# Work to be completed
Lines before the one containing "(resolves db test_paper_id →" are left out; output the rest of the data exactly, through the final line.

(Stored data entries)

Segment Open

Lemma delete_question_effect_witness :
  catalogue_wf db0 ∧ q5 ∈ questions db0 ∧
  ∃ db', delete_question db0 (q_id q5) = (true, db') ∧
         submit_test_and_calculate_score db' 10 2 (JObj {["5" := JInt 0]})
           = (None, db').
Proof.
  assert (Hwf : catalogue_wf db0).
  { split; vm_compute; repeat constructor; set_solver. }
  assert (Hin : q5 ∈ questions db0) by (vm_compute; set_solver).
  split; [exact Hwf|]. split; [exact Hin|].
  destruct (proj2 (delete_question_effect db0 q5 Hwf) Hin)
    as (db' & Hd & _ & _ & _ & Hsub).
  exists db'. split; [exact Hd|].
  apply (Hsub ltac:(vm_compute; reflexivity)).
Defined.

(** X15: [update_test_paper] returns None and changes nothing when the
    test paper does not exist; otherwise the test paper keeps its key, the
    fields that are not given keep their values, and every submission is
    graded as before the update: whether a test paper is active is never
    consulted. *)
Theorem update_test_paper_keeps_grading (db : DB) (test_paper_id : Z)
    (data : TestPaperUpdate) :
  catalogue_wf db →
  (¬ resolves db test_paper_id →
   update_test_paper db test_paper_id data = (None, db)) ∧
  (resolves db test_paper_id →
   ∃ tp tp' db',
     find (fun tp => tp_id tp =? test_paper_id) (test_papers db) = Some tp ∧
     update_test_paper db test_paper_id data = (Some tp', db') ∧
     tp_id tp' = test_paper_id ∧
     (tu_name data = None → name tp' = name tp) ∧
     (tu_duration_minutes data = None →
      duration_minutes tp' = duration_minutes tp) ∧
     (tu_is_active data = None → is_active tp' = is_active tp) ∧
     find (fun tp => tp_id tp =? test_paper_id) (test_papers db') = Some tp' ∧
     ∀ uid tpid payload,
       (submit_test_and_calculate_score db' uid tpid payload).1
         = (submit_test_and_calculate_score db uid tpid payload).1).
Proof.
  intros [Hnd _]. unfold update_test_paper, get_test_paper_by_id. split.
  - unfold resolves. destruct (find _ _); [intros []; eauto|done].
  - intros [tp Hf]. rewrite Hf.
    pose proof (find_key_Some tp_id _ _ _ Hf) as [_ Hid].
    eexists tp, _, _. split; [done|]. split; [done|]. simpl.
    split; [done|].
    split; [by intros ->|]. split; [by intros ->|]. split; [by intros ->|].
    assert (Hkey : ∀ y, tp_id (apply_test_paper_update data y) = tp_id y)
      by done.
    split.
    + by rewrite (update_first_find tp_id _ _ _ Hkey), Hf.
    + intros uid tpid payload. apply submit_result_ext; [|done|done].
      rewrite !resolves_find. simpl.
      by rewrite (update_first_keys tp_id _ _ _ Hkey).
Qed.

Segment Closed

# Solution below
  (resolves db test_paper_id →
   ∃ tp tp' db',
     find (fun tp => tp_id tp =? test_paper_id) (test_papers db) = Some tp ∧
     update_test_paper db test_paper_id data = (Some tp', db') ∧
     tp_id tp' = test_paper_id ∧
     (tu_name data = None → name tp' = name tp) ∧
     (tu_duration_minutes data = None →
      duration_minutes tp' = duration_minutes tp) ∧
     (tu_is_active data = None → is_active tp' = is_active tp) ∧
     find (fun tp => tp_id tp =? test_paper_id) (test_papers db') = Some tp' ∧
     ∀ uid tpid payload,
       (submit_test_and_calculate_score db' uid tpid payload).1
         = (submit_test_and_calculate_score db uid tpid payload).1).
Proof.
  intros [Hnd _]. unfold update_test_paper, get_test_paper_by_id. split.
  - unfold resolves. destruct (find _ _); [intros []; eauto|done].
  - intros [tp Hf]. rewrite Hf.
    pose proof (find_key_Some tp_id _ _ _ Hf) as [_ Hid].
    eexists tp, _, _. split; [done|]. split; [done|]. simpl.
    split; [done|].
    split; [by intros ->|]. split; [by intros ->|]. split; [by intros ->|].
    assert (Hkey : ∀ y, tp_id (apply_test_paper_update data y) = tp_id y)
      by done.
    split.
    + by rewrite (update_first_find tp_id _ _ _ Hkey), Hf.
    + intros uid tpid payload. apply submit_result_ext; [|done|done].
      rewrite !resolves_find. simpl.
      by rewrite (update_first_keys tp_id _ _ _ Hkey).
Qed.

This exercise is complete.